Clothing Trends I Wish I Could Pull Off but Just Can’t
It was a really hard day for me the first time I realized that despite really liking how something looks on a hanger or someone shaped like a hanger, I simply cannot get away with wearing it. I often think of these fashion unreachables as I’m staring enviously at someone on the subway rocking said look. It doesn’t get any easier, and this is a hard post to write. Here are the looks I love, and just can’t wear.
1) Pastel jeans. In theory, I adore mint jeans. I love pale, pale pinks and the faintest whisper of a yellow dying my denims. But besides the fact that I hate pants in general, the thought of wearing tight skinny jeans during the summer gives me a hot flash. If you’re reading this and don’t live in New York City (and haven’t visited NYC during the summer months), you probably can’t sympathize with me. But trust me; jeans in the summer are just pure torture. I don’t know how some girls do it. I could barely make it out of the dressing room without literally tearing my way out of the jeans. And unfortunately, this trend just won’t work during any other season.
2) Hippie headbands. Maybe it’s just me, but I think hippie headbands (you know, the ones that go around your forehead and over your hair?) are so cool. Call me a hipster wannabe, but I dig ‘em. I also used to try to rock this look in 2nd grade. I wore a white head wrap to hold my growing-out bangs in place. I then would wear it around my head as soon as I got to school. It looked like a bandage and a teacher came in and asked “what’s wrong with the girl in the back?” No one even knew how fashionable I was at 8. But alas, the trend didn’t stick then and it doesn’t work on me now. I just stare enviously at the hipsters on the downtown F train, get off at 2nd Avenue (I don’t even live in Brooklyn), and push my Ray Bans up my nose with a longing glance over my shoulder. Maybe someday hippie headbands, maybe someday.
3) Faux-fur vests. I work with this girl who wears the cutest faux-fur vest. I saw it, was inspired, headed to the store to try on some styles and ended up looking like Cruella De Vil. I mean, literally. I was going to steal your Dalmatians. It wasn’t a good look. I don’t know what happened. I did the denim shorts and tights flawlessly. Deep-v t-shirt? Check! Killer wedge? Done. Faux-fur vest? Nope. It just didn’t work. I looked like I needed a wax job. I went the whole winter without a vest. Thank god it’s summer and I can still pull off a denim one.
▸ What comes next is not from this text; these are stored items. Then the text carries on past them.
Lemma sharded_query_gives_up_witness :
  (exists d, 5 <= failures d (demo_run [OnNext (demo_reply [2%Z]); OnComplete; OnNext demo_refusal; OnComplete]).1.1) \/
  (exists d g r tr', (demo_run [OnNext (demo_reply [2%Z]); OnComplete; OnNext demo_refusal; OnComplete]).1.1
                     = tr' ++ [(d, g, Refused r)]).
Proof.
  set (evs := [OnNext (demo_reply [2%Z]); OnComplete; OnNext demo_refusal; OnComplete]).
  assert (He : exists em r, emitted (demo_run evs).2 = em ++ [Next Error r; Complete]).
  { eexists [_; _], _. vm_compute. reflexivity. }
  destruct He as (em & r & He).
  refine (sharded_query_gives_up demo_query (demo_run evs).1.1 (demo_run evs).1.2 (demo_run evs).2 em r _ _ _ He).
  - easy.
  - apply demo_behaves. vm_compute. easy.
  - split; vm_compute; reflexivity.
Defined.

Lemma demo_reply_good g : has_error (demo_reply g) = false /\ Forall (good (str "Time") (str "Value")) (data (demo_reply g)).
Proof.
  split; [reflexivity|]. apply list.Forall_singleton.
  assert (Hs : series (str "Time") (str "Value") (demo_frame g) (demo_points g)).
  { split; [now eexists _, _|]. unfold sorted, demo_points.
    destruct (Z.ltb_spec 0 (foldr Z.max 0%Z g)); repeat constructor. easy. }
  split; [|easy]. now rewrite (series_points _ _ _ _ Hs).
Qed.

Lemma demo_answered : answered_by demo_query demo_reply (demo_run demo_events).1.1.
Proof.
  intros d g r Hin.
  assert (Hall : Forall (fun x => match x.2 with Answered r => r = demo_reply (shard_group (shards demo_query) x.1.1 x.1.2) | _ => True end)
            (demo_run demo_events).1.1) by (vm_compute; repeat constructor).
  rewrite list.Forall_forall in Hall. exact (Hall _ Hin).
Qed.

Lemma demo_failures d : failures d (demo_run demo_events).1.1 < 5.
Proof. destruct d as [|[|[|d]]]; vm_compute; lia. Qed.

(** The run with the time-out and the failure, and the one without. *)
Lemma sharded_query_sums_witness :
  delivers demo_query demo_reply (demo_run demo_events).2 [[2]; [1]; [-1]]%Z /\
  (exists st, converse demo_query demo_reply 3 (begin_ demo_query) = Some st /\
     delivers demo_query demo_reply st (r_group <$> requests st)).
Proof.
  destruct (sharded_query_sums demo_query (str "Time") (str "Value") demo_reply
           ltac:(refine (bool_decide_unpack _ _); vm_compute; exact Logic.I) ltac:(easy) demo_reply_good) as [Hany Hall].
  split; [|exact Hall].
  refine (Hany (demo_run demo_events).1.1 (demo_run demo_events).1.2 (demo_run demo_events).2 _ _ demo_failures _ demo_answered).
  - apply demo_behaves. vm_compute. easy.
  - split; vm_compute; reflexivity.
  - apply no_refusal_forallb. vm_compute. reflexivity.
Defined.

Lemma sharded_requests_bounded_witness :
  length (requests (default (begin_ demo_query) (run demo_query (begin_ demo_query) [OnError; OnTimer 0; OnNext demo_timeout])))
    <= 3 * 4 * 25.
Proof.
  apply (sharded_requests_bounded demo_query [OnError; OnTimer 0; OnNext demo_timeout]); [easy|]. vm_compute. reflexivity.
Defined.
(* ===== verification/ConfTheorems.v ===== *)
(** * Properties of the configuration *)

From stdpp Require Import gmap.
From S2P Require Import Prelude.
From S2P Require Import Java.
From S2P Require Import Conf.
#[local] Open Scope Z_scope.

(** The configuration after all setters, in the order of the fields. *)
Definition configured (props : Properties) (port : Z) (address : bytes) (threads size buffer : Z) : Properties :=
  setSndRcvBufferSize (setKeyValueMaxSize (setThreadPoolSize (setServerAddress (setServerPort props port) address)
    threads) size) buffer.

(** What the setters store the getters return, each its own setting, unless the
    environment has the name: then its text decides, whatever was set, and a text that is
    no number makes the getter throw.  Without either a getter returns its default. *)
Theorem configuration_read_back (getenv : bytes -> option bytes) cpus props port address threads size buffer :
  in_int port -> in_int threads -> in_int size -> in_int buffer -> 0 <= cpus <= INT_MAX ->
  let props' := configured props port address threads size buffer in
  ((forall name, getenv name = None) ->
     getServerPort getenv props' = Ok port /\ getServerAddress getenv props' = address /\
     getThreadPoolSize getenv cpus props' = Ok threads /\ getKeyValueMaxSize getenv props' = Ok size /\
     getSndRcvBufferSize getenv props' = Ok buffer /\
     getNode getenv props' = Ok (address ++ str ":" ++ Long_toString port) /\
     getServerPort getenv ∅ = Ok 11211 /\ getKeyValueMaxSize getenv ∅ = Ok 4194304 /\
     getThreadPoolSize getenv cpus ∅ = Ok (Z.max 1 (cpus / 2))) /\
  (forall s, getenv CONF_KV_SIZE_MAX = Some s ->
     getKeyValueMaxSize getenv props' = match parseInt s with Some n => Ok n | None => Throw NumberFormatException end).
Proof.
  intros Hp Ht Hs Hb Hc props'.
  assert (Hd : in_int (DEFAULT_THREAD_POOL_SIZE cpus)).
  { unfold DEFAULT_THREAD_POOL_SIZE, in_int, INT_MAX in *. pose proof (Z.div_le_upper_bound cpus 2 cpus). lia. }
  split; [intros He|intros s He; by apply get_number_env].
  assert (Hport : getServerPort getenv props' = Ok port).
  { unfold getServerPort, props', configured, setSndRcvBufferSize, setKeyValueMaxSize, setThreadPoolSize, setServerAddress, setServerPort.
    do 3 (unfold set_number at 1; rewrite get_number_other by done). rewrite get_number_other by done.
    by apply get_number_set. }
  assert (Haddr : getServerAddress getenv props' = address).
  { unfold getServerAddress, props', configured, setSndRcvBufferSize, setKeyValueMaxSize, setThreadPoolSize, setServerAddress, set_number.
    rewrite !get_setting_other by done. unfold get_setting. by rewrite He, lookup_insert_eq. }
  split_and!; try done.
  - unfold getThreadPoolSize, props', configured, setSndRcvBufferSize, setKeyValueMaxSize.
    do 2 (unfold set_number at 1; rewrite get_number_other by done). by apply get_number_set.
  - unfold getKeyValueMaxSize, props', configured, setSndRcvBufferSize.
    unfold set_number at 1; rewrite get_number_other by done. by apply get_number_set.
  - by apply get_number_set.
  - unfold getNode. by rewrite Hport, Haddr.
  - by apply get_number_default.
  - by apply get_number_default.
  - by apply get_number_default.
Qed.

Definition no_env : bytes -> option bytes := fun _ => None.

Lemma configuration_read_back_witness :
  getNode no_env (configured ∅ 123 (str "0.0.0.0") 8 65536 8192) = Ok (str "0.0.0.0:123").
Proof.
  destruct (configuration_read_back no_env 4 ∅ 123 (str "0.0.0.0") 8 65536 8192) as [H _];
    try (unfold in_int, INT_MAX; lia).
  destruct (H ltac:(done)) as (_ & _ & _ & _ & _ & Hn & _). exact Hn.
Defined.
(* ===== verification/AuthTheorems.v ===== *)
(** * Properties of the authorization of connections *)

From stdpp Require Import gmap.
From S2P Require Import Prelude.
From S2P Require Import Java.
From S2P Require Import Conf.
From S2P Require Import CarrotCache.
From S2P Require Import Sha256.
From S2P Require Import Writes.
From S2P Require Import Authorization.
From S2P Require Import AuthorizationCorrect.
#[local] Open Scope Z_scope.

Section Properties.
Context `{CarrotUtils}.
Variables (getenv : bytes -> option bytes) (props : Properties).

(** The verdict under the configured name and hash. *)
Definition configured_verdict (known : bytes -> bool) (a : InetSocketAddress) (text : bytes) : Verdict :=
  verdict (getUserLoginName getenv props) (getUserPasswordSHA256 getenv props) known a text.

(** What the server does with a connection under a verdict. *)
Definition carried_out (v : Verdict) (c : nat) (h : AuthorizationHandler) (ch : SocketChannel)
    (x : result bool * (AuthorizationHandler * SocketChannel)) : Prop :=
  let '(r, (h', ch')) := x in
  match v with
  | Known rest =>
      r = Ok false /\ h' = remove_pending c h /\ written ch' = written ch /\ closed ch' = false /\
      received (arrivals ch') = rest
  | LoggedIn ip noreply rest =>
      r = Ok true /\ h' = put_host ip (remove_pending c h) /\
      written ch' = written ch ++ (if noreply then [] else STORED_REPLY) /\ closed ch' = false /\
      received (arrivals ch') = rest
  | Refused msg =>
      r = Ok true /\ h' = remove_pending c h /\ written ch' = written ch ++ msg /\ closed ch' = true
  end.

Lemma takes_less n m es : takes n es -> (m <= n)%nat -> takes m es.
Proof. intros [H1 H2]. split; [done|lia]. Qed.

Lemma refused_lengths known a text msg :
  configured_verdict known a text = Refused msg -> (length msg <= 37)%nat.
Proof.
  unfold configured_verdict, verdict. destruct (claimed a text) as [[ip t]|]; [|intros [= <-]; vm_compute; lia].
  destruct (known ip); [done|]. destruct (login_lines t) as [[[tokens pw] rest]|]; [|intros [= <-]; vm_compute; lia].
  destruct (_ && _); [done|]. intros [= <-]. vm_compute. lia.
Qed.

Lemma authorization_outcome (c : nat) (h : AuthorizationHandler) (ch : SocketChannel) :
  is_Some (pendingConns h !! c) -> closed ch = false -> takes 37 (attempts ch) ->
  carried_out (configured_verdict (known_to h) (remote ch) (received (arrivals ch))) c h ch
    (authorizeConnection getenv props c (h, ch)).
Proof.
  intros Hc Ho Ht. unfold authorizeConnection, authorize_pending. cbn [fst]. rewrite bool_decide_true by done.
  pose proof (try_concludes (getUserLoginName getenv props) (getUserPasswordSHA256 getenv props) h ch Ho) as Hx.
  fold (configured_verdict (known_to h) (remote ch) (received (arrivals ch))) in Hx. unfold catch_io.
  pose proof (refused_lengths (known_to h) (remote ch) (received (arrivals ch))) as Hlen.
  destruct (configured_verdict (known_to h) (remote ch) (received (arrivals ch))) as [rest|ip noreply rest|msg].
  - by destruct Hx as (es & -> & Hes).
  - destruct Hx as (es & Hes & ->). unfold auth_bind. destruct noreply; [cbn; by rewrite app_nil_r|].
    destruct (writeString_ok STORED_REPLY (put_host ip h) (set_arrivals es ch) Ho) as (es' & ->); [|done].
    apply (takes_less 37); [done|vm_compute; lia].
  - specialize (Hlen msg eq_refl).
    assert (Hr : forall es, exists es', refuse msg (h, set_arrivals es ch) =
        (Ok true, (h, close_channel (wrote msg es' (set_arrivals es ch))))).
    { intros es. apply refuse_ok; [done|]. by apply (takes_less 37). }
    destruct Hx as (es & [->|(-> & m & ->)]); destruct (Hr es) as (es' & ->); done.
Qed.

(** C10: On a pending connection [authorizeConnection] does what the text it received says,
    however the bytes arrive and whatever interrupts them - end of stream, a failure, the
    time limit: it passes a connection from a known host on with the rest of its input
    untouched, it makes the host of a correct login known, and it answers and closes in
    every other case, as long as the channel takes the reply. *)
Theorem authorization_refines (c : nat) (h : AuthorizationHandler) (ch : SocketChannel) :
  is_Some (pendingConns h !! c) -> closed ch = false -> takes 37 (attempts ch) ->
  carried_out (configured_verdict (known_to h) (remote ch) (received (arrivals ch))) c h ch
    (authorizeConnection getenv props c (h, ch)).
Proof. apply authorization_outcome. Qed.

(** ** Histories *)

(** The calls on a handler; a channel is in any state when [authorizeConnection] is called. *)
Inductive Call : Type :=
  | AddPending (c : nat)
  | Authorize (c : nat) (ch : SocketChannel).

Definition call_handler (h : AuthorizationHandler) (k : Call) : AuthorizationHandler :=
  match k with
  | AddPending c => addPendingConnection c h
  | Authorize c ch => (authorizeConnection getenv props c (h, ch)).2.1
  end.
Definition history (ks : list Call) : AuthorizationHandler := foldl call_handler new_AuthorizationHandler ks.

(** A connection among the calls logged in for the host: with the configured name, and a
    password of the configured hash. *)
Definition earned (ks : list Call) (ip : bytes) : Prop :=
  exists c ch noreply rest, In (Authorize c ch) ks /\
    configured_verdict (fun _ => false) (remote ch) (received (arrivals ch)) = LoggedIn ip noreply rest.

Lemma logged_in_unknown known a text ip noreply rest :
  configured_verdict known a text = LoggedIn ip noreply rest ->
  configured_verdict (fun _ => false) a text = LoggedIn ip noreply rest.
Proof.
  unfold configured_verdict, verdict. destruct (claimed a text) as [[ip' t]|]; [|done]. by destruct (known ip').
Qed.

Lemma verdict_known known a text rest :
  configured_verdict known a text = Known rest -> exists ip, claimed a text = Some (ip, rest) /\ known ip = true.
Proof.
  unfold configured_verdict, verdict. destruct (claimed a text) as [[ip t]|]; [|done].
  destruct (known ip) eqn:Hk; [intros [= <-]; by exists ip|].
  destruct (login_lines t) as [[[tokens pw] r]|]; [|done]. by destruct (_ && _).
Qed.

(** The block and its [catch] clause, whatever the channel does. *)
Lemma block_settles h ch :
  let x := catch_io (try_authorize (Some (getUserLoginName getenv props)) (Some (getUserPasswordSHA256 getenv props)))
             (refuse AUTH_REQUIRED) (h, ch) in
  settled h x \/
  (exists ip noreply rest, settled (put_host ip h) x /\
     configured_verdict (fun _ => false) (remote ch) (received (arrivals ch)) = LoggedIn ip noreply rest) \/
  (exists ip rest ch', x = (Ok false, (h, ch')) /\
     claimed (remote ch) (received (arrivals ch)) = Some (ip, rest) /\ known_to h ip = true).
Proof.
  cbv zeta. destruct (closed ch) eqn:Ho.
  { left. unfold catch_io, try_authorize. unfold auth_bind at 1, getRemoteAddress. cbn [fst snd]. rewrite Ho.
    apply refuse_settled. }
  pose proof (try_concludes (getUserLoginName getenv props) (getUserPasswordSHA256 getenv props) h ch Ho) as Hx.
  fold (configured_verdict (known_to h) (remote ch) (received (arrivals ch))) in Hx.
  unfold catch_io.
  destruct (configured_verdict (known_to h) (remote ch) (received (arrivals ch))) as [rest|ip noreply rest|msg] eqn:Hv.
  - right. right. destruct Hx as (es & -> & _). destruct (verdict_known _ _ _ _ Hv) as (ip & ? & ?). eauto 6.
  - right. left. apply logged_in_unknown in Hv. destruct Hx as (es & _ & ->). exists ip, noreply, rest.
    split; [apply say_settled|done].
  - left. destruct Hx as (es & [->|(-> & m & ->)]); [|apply refuse_settled].
    destruct (refuse_settled msg h (set_arrivals es ch)) as (ch' & [->| ->]); eexists; [by left|by right].
Qed.
(* ===== verification/WriteTheorems.v ===== *)
(** * Properties of the worker on any channel

    The worker on a channel that takes bytes piecemeal, throws or blocks ([Writes]): when it
    comes back, what it has sent, and that a channel which takes everything in the end is as
    good as one that takes it at once, which is what the other theorems are about. *)

From S2P Require Import Prelude.
From S2P Require Import Memory.
From S2P Require Import CarrotCache.
From S2P Require Import Reference.
From S2P Require Import Command.
From S2P Require Import Client.
From S2P Require Import World.
From S2P Require Import Execute.
From S2P Require Import WorkThread.
From S2P Require Import Writes.
From S2P Require Import Termination.
From S2P Require Import Piecemeal.
From S2P Require Import Theorems.

Section Properties.
Context {mem S item : Type}.
Context `{UnsafeAccessLaws mem} `{CarrotUtils} `{Memcached S item} `{RecordWriter mem item}.
Variable version : option bytes.
Variables in_ptr out_ptr bufferSize : Z.
Hypothesis in_pos : 0 <= in_ptr.
Hypothesis size_pos : 0 < bufferSize.

(** A channel on which these attempts are to come. *)
Definition open (es : list Attempt) : Socket := {| to_come := es; cancelled := false |}.

(** A connection on such a channel, and on one that takes responses at once. *)
Definition on_channel (w : World mem S) (es : list Attempt) : result Outcome * World mem (S * Socket) :=
  connection version in_ptr out_ptr bufferSize (events_size (w_input w) + 1) (over w (open es)).
Definition on_any (w : World mem S) : result Outcome * World mem S :=
  connection version in_ptr out_ptr bufferSize (events_size (w_input w) + 1) w.

Lemma on_channel_served w es :
  served w (open es) (on_any w).1 (on_any w).2 (on_channel w es).1 (on_channel w es).2.
Proof. apply connection_served. Qed.

Lemma on_any_ends w : exists o, (on_any w).1 = Ok o.
Proof.
  destruct (connection_ended version in_ptr out_ptr bufferSize in_pos size_pos (events_size (w_input w) + 1) w)
    as (o & w' & E); [lia|]. exists o. unfold on_any. by rewrite E.
Qed.

(** C5: Serving ends unless the channel stops taking bytes.  On any network events, any bytes
    and whatever the channel does with the responses, a connection has an outcome - or it is inside a loop that writes a response
    and has used up all attempts there are, of which then fewer took something than bytes
    were to be sent.  No other loop can keep the worker: not the parser's, a retrieval's, that
    of the batch or that of the reads. *)
Theorem connection_terminates (w : World mem S) (es : list Attempt) :
  (exists o, (on_channel w es).1 = Ok o) \/
  (on_channel w es).1 = OutOfFuel /\ to_come (socket (on_channel w es).2) = [] /\
  exists s rest, w_sent (on_channel w es).2 = w_sent w ++ s /\ w_sent (on_any w).2 = w_sent w ++ s ++ rest /\
    rest <> [] /\ (useful es <= length s)%nat.
Proof.
  destruct (on_any_ends w) as [o Ho].
  destruct (on_channel_served w es) as [ch1 l used|w1 msg Hs|w1 (l & s & rest & Hl & [-> Hne] & Hs & _ & Hr)
    |w1 s rest|w1 s u more H1' H2' H3' H4' H5' H6' H7']; try (left; by eexists).
  - right. destruct Hr as [(used & msg & [=] & _)|(_ & Hc & _ & Hu)]. split_and!; [done..|]. by exists s, rest.
  - right. split_and!; [done..|]. exists s, (u ++ more). split_and!; [done..| |done]. by destruct u.
Qed.

(** C37: A channel that takes at least as many bytes as are to be sent, however few at a time,
    and never throws is as good as one that takes them at once: the outcome, the memory, the
    store and what was sent are the same. *)
Theorem piecemeal_as_at_once (w : World mem S) (es : list Attempt) (l : bytes) :
  w_sent (on_any w).2 = w_sent w ++ l -> clean es -> (length l <= useful es)%nat ->
  exists left, on_channel w es = ((on_any w).1, over (on_any w).2 (open left)).
Proof.
  intros Hl Hc Hu. pose proof (on_channel_served w es) as Hs.
  destruct (on_channel w es) as [r' w']. cbn [fst snd] in Hs.
  inversion Hs as [ch1 l' used G1 G2 G3 Hr Hw|w1 msg Hst Hr Hw|w1 Hst Hr Hw|w1 s rest u1 msg u2 G1 G2 G3 G4 G5 Hr Hw
    |w1 s u more G1 G2 G3 G4 G5 G6 G7 G8 Hr Hw]; subst.
  - exists (to_come ch1). destruct ch1 as [es1 c]. cbn in G3. by rewrite G3.
  - destruct Hst as (l' & s & rest & _ & _ & _ & _ & [(used & m & _ & E & _)|[[=] _]]). cbn in E. subst es.
    apply Forall_app in Hc as [_ Hc]. by apply Forall_cons_1 in Hc as [? _].
  - destruct Hst as (l' & s & rest & E & [-> Hne] & _ & _ & [(used & m & [=] & _)|(_ & _ & _ & Hu')]).
    rewrite Hl in E. apply app_inv_head in E. subst l. rewrite length_app in Hu.
    destruct rest; [done|]. cbn [length] in Hu. change (useful es <= length s)%nat in Hu'. lia.
  - cbn in G3. subst es. rewrite <- app_assoc in Hc. apply Forall_app in Hc as [_ Hc]. by apply Forall_cons_1 in Hc as [? _].
  - done.
Qed.

(** C33: A client that stops taking bytes in the middle of what is to be sent, and whose
    writes throw from then on: the connection is closed, a proper prefix of the responses
    having been sent - except in the clause that answers a result which is too
    large: there the exceptions are caught inside the loop, and however many writes have
    thrown the worker is still sending the rest of that answer, its key cancelled and the
    channel open. *)
Theorem failed_write_outcomes (w : World mem S) (pre fs : list Attempt) (l : bytes) :
  w_sent (on_any w).2 = w_sent w ++ l -> clean pre -> (taken_by pre < length l)%nat ->
  fs <> [] -> Forall (fun a => fails a = true) fs ->
  exists s rest, l = s ++ rest /\ rest <> [] /\ w_sent (on_channel w (pre ++ fs)).2 = w_sent w ++ s /\
    ((on_channel w (pre ++ fs)).1 = Ok Closed /\ cancelled (socket (on_channel w (pre ++ fs)).2) = false \/
     (on_channel w (pre ++ fs)).1 = OutOfFuel /\ cancelled (socket (on_channel w (pre ++ fs)).2) = true /\
     to_come (socket (on_channel w (pre ++ fs)).2) = [] /\
     exists u more, rest = u ++ more /\ u <> [] /\ u `suffix_of` OUTPUT_TOO_LARGE).
Proof.
  intros Hl Hc Ht Hne Hf. pose proof (on_channel_served w (pre ++ fs)) as Hs.
  assert (Htaken : forall used left, pre ++ fs = used ++ left -> (taken_by used <= taken_by pre)%nat).
  { intros used left E. apply (f_equal taken_by) in E. rewrite !taken_by_app, (taken_by_fails fs Hf) in E. lia. }
  assert (Hafter : forall u1 msg u2 left, pre ++ fs = (u1 ++ WriteFails msg :: u2) ++ left -> taken_by u2 = 0%nat).
  { intros u1 msg u2 left E. rewrite <- app_assoc in E. cbn in E. apply app_eq_app in E as [k [[-> E]|[-> E]]].
    - destruct k as [|a k]; cbn in E.
      + subst fs. apply Forall_cons_1 in Hf as [_ Hf]. apply Forall_app in Hf as [Hf _]. by apply taken_by_fails.
      + injection E as <- E. apply Forall_app in Hc as [_ Hc]. by apply Forall_cons_1 in Hc as [? _].
    - subst fs. apply Forall_app in Hf as [_ Hf]. apply Forall_cons_1 in Hf as [_ Hf].
      apply Forall_app in Hf as [Hf _]. by apply taken_by_fails. }
  destruct (on_channel w (pre ++ fs)) as [r' w']. cbn [fst snd] in *.
  inversion Hs as [ch1 l' used G1 G2 G3 Hr Hw|w1 msg Hst Hr Hw|w1 Hst Hr Hw|w1 s rest u1 msg u2 G1 G2 G3 G4 G5 Hr Hw
    |w1 s u more G1 G2 G3 G4 G5 G6 G7 G8 Hr Hw]; subst.
  - destruct G2 as [E _ T _]. cbn in E. apply Htaken in E. rewrite Hl in G1. apply app_inv_head in G1. subst l'. lia.
  - destruct Hst as (l' & s & rest & E & [-> Hr'] & Hs' & Hk & _). rewrite Hl in E. apply app_inv_head in E. subst l.
    exists s, rest. split_and!; [done..|]. left. by split.
  - destruct Hst as (l' & s & rest & _ & _ & _ & _ & [(used & m & [=] & _)|(_ & _ & Hcl & _)]).
    cbn in Hcl. apply Forall_app in Hcl as [_ Hcl]. destruct fs as [|f fs]; [done|].
    apply Forall_cons_1 in Hcl as [Ha _]. apply Forall_cons_1 in Hf as [Hb _]. congruence.
  - cbn in G3. apply Hafter in G3. lia.
  - rewrite Hl in G1. apply app_inv_head in G1. subst l. exists s, (u ++ more). split_and!; [done|by destruct u|done|].
    right. split_and!; [done..|]. by exists u, more.
Qed.
End Properties.

(** ** Concrete runs *)

Definition greedy : World Mem Store := start blank (store_with (str "k") 120) [Data (encode (RGet GET 0 [str "k"]))].
Definition modest : World Mem Store := start blank (store_with (str "k") 20) [Data (encode (RGet GET 0 [str "k"]))].

(** A client that takes nothing: the worker is in the loop of the response. *)
Lemma connection_terminates_witness :
  (on_channel None 1000 2000 128 modest (replicate 9 (Takes 0))).1 = OutOfFuel /\
  ((exists o, (on_channel None 1000 2000 128 modest (replicate 9 (Takes 0))).1 = Ok o) \/
   (on_channel None 1000 2000 128 modest (replicate 9 (Takes 0))).1 = OutOfFuel).
Proof.
  split; [vm_compute; reflexivity|].
  destruct (connection_terminates None 1000 2000 128 ltac:(lia) ltac:(lia) modest (replicate 9 (Takes 0)))
    as [Ho|[Ho _]]; [by left|by right].
Defined.

Lemma piecemeal_as_at_once_witness :
  exists left, on_channel None 1000 2000 128 modest (replicate 60 (Takes 1)) =
    ((on_any None 1000 2000 128 modest).1, over (on_any None 1000 2000 128 modest).2 (open left)).
Proof.
  apply (piecemeal_as_at_once None 1000 2000 128 modest (replicate 60 (Takes 1))
    (w_sent (on_any None 1000 2000 128 modest).2)).
  - reflexivity.
  - by apply Forall_replicate.
  - apply Nat.leb_le. vm_compute. reflexivity.
Defined.

(** A response cut after twelve bytes; and the answer to a result that is too large. *)
Lemma failed_write_outcomes_witness :
  let broken := replicate 20 (WriteFails (str "Broken pipe")) in
  (exists s rest, w_sent (on_any None 1000 2000 128 modest).2 = s ++ rest /\ rest <> [] /\
     w_sent (on_channel None 1000 2000 128 modest ([Takes 12; Takes 0] ++ broken)).2 = s) /\
  (on_channel None 1000 2000 128 modest ([Takes 12; Takes 0] ++ broken)).1 = Ok Closed /\
  (on_channel None 1000 2000 128 greedy ([Takes 12; Takes 0] ++ broken)).1 = OutOfFuel.
Proof.
  intros broken. split_and!; [|vm_compute; reflexivity|vm_compute; reflexivity].
  destruct (failed_write_outcomes None 1000 2000 128 modest [Takes 12; Takes 0] broken
    (w_sent (on_any None 1000 2000 128 modest).2)) as (s & rest & Hs & Hne & Hw & _).
  - reflexivity.
  - by repeat constructor.
  - apply Nat.ltb_lt. vm_compute. reflexivity.
  - done.
  - by apply Forall_replicate.
  - exists s, rest. split_and!; [exact Hs|exact Hne|exact Hw].
Defined.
4) An A-line skirt. You know some women put on A-line skirts and look stunning. Whether it’s a subtle A-line or a fuller cut, it’s just the absolute perfect thing for their body. I look about 5 feet tall and 300 pounds. I think this cut works well on “pears” and I’m more “hourglass” but I’d like to be more of the “I can wear whatever the fuck I want” and I’m not. I simply can’t pull off anything in an A-line, particularly for a business casual work getup. I exclusively rock the pencil skirt or dress, which makes me look a little bit like a hussy sometimes, what with the tightness and all, but what can I say? I’d rather look like a hussy who can close some business than a teapot in a tablecloth.
5) Scarves for fashion, not for function. Mostly because I have the fine motor skills of a chimpanzee and can’t figure out how to tie the damn things. Some girls just effortlessly drape silky scarves around themselves like “oh my, how did this old thing end up gracefully adorning my neck?” Seriously, did I miss this lesson in school? I can tie a standard tie knot. I’ve got that down. But give me a pashmina and I literally get tangled in it. There’s nothing cool or effortless about the process. Dolphins have an easier time escaping tuna nets than I do trying to get a scarf on or off myself .
I’m sure there a dozen or more styles I can’t pull off (button-down blouses, crewneck anything, the color green and hats all come to mind,), but I’m feeling really bad about myself so I’m going to stop.